**Assigned task**
Copy out, from the data below, each line in which the word "events" occurs.
### Available records ###
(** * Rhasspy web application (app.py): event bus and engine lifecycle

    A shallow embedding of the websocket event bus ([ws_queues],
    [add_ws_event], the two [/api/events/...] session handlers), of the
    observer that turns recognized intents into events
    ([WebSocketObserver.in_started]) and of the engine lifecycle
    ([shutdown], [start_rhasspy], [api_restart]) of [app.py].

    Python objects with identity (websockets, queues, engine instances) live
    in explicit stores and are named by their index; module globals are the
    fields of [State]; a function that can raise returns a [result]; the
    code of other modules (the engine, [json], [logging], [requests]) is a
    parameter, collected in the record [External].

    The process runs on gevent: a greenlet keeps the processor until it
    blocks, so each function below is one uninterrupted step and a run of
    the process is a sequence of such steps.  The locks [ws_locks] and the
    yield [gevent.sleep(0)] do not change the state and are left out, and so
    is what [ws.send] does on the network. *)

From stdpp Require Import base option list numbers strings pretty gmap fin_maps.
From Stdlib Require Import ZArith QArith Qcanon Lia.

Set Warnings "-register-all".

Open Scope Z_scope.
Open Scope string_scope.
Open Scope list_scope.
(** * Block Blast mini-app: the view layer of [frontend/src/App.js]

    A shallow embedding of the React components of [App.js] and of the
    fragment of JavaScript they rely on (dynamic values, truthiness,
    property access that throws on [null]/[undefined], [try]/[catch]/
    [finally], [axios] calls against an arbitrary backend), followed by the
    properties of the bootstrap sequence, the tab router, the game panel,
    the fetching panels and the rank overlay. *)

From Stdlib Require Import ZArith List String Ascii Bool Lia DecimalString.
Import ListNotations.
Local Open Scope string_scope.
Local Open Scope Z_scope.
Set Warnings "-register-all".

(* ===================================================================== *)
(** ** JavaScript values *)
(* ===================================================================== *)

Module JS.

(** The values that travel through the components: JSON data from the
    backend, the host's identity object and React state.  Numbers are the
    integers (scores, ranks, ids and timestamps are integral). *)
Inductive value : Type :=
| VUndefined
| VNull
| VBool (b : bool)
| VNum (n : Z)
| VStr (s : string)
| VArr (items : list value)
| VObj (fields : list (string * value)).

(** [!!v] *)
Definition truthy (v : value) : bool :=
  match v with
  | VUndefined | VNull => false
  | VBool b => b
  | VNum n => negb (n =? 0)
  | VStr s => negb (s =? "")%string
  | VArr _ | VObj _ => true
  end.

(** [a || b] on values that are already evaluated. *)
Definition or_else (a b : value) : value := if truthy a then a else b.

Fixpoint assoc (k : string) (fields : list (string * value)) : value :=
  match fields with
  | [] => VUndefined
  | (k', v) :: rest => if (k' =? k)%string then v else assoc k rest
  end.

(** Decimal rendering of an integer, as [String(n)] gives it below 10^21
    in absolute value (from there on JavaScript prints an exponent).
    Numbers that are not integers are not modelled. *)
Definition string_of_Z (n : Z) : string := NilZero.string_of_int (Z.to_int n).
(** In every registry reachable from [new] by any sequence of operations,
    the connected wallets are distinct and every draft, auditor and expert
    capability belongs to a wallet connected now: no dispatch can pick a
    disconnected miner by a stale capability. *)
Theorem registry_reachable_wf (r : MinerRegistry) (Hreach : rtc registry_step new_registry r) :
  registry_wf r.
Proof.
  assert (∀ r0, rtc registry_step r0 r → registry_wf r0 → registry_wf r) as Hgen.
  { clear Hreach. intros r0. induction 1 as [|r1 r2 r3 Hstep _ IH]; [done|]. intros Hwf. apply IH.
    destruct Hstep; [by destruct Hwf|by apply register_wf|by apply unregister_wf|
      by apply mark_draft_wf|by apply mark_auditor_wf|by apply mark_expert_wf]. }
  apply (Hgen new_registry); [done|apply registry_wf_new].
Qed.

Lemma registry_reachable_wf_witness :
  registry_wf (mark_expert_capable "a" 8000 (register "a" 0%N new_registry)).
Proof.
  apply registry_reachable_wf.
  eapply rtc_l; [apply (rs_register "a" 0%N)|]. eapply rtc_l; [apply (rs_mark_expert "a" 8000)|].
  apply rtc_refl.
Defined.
###
**Answer for this exercise**
    [add_ws_event], the two [/api/events/...] session handlers), of the
    observer that turns recognized intents into events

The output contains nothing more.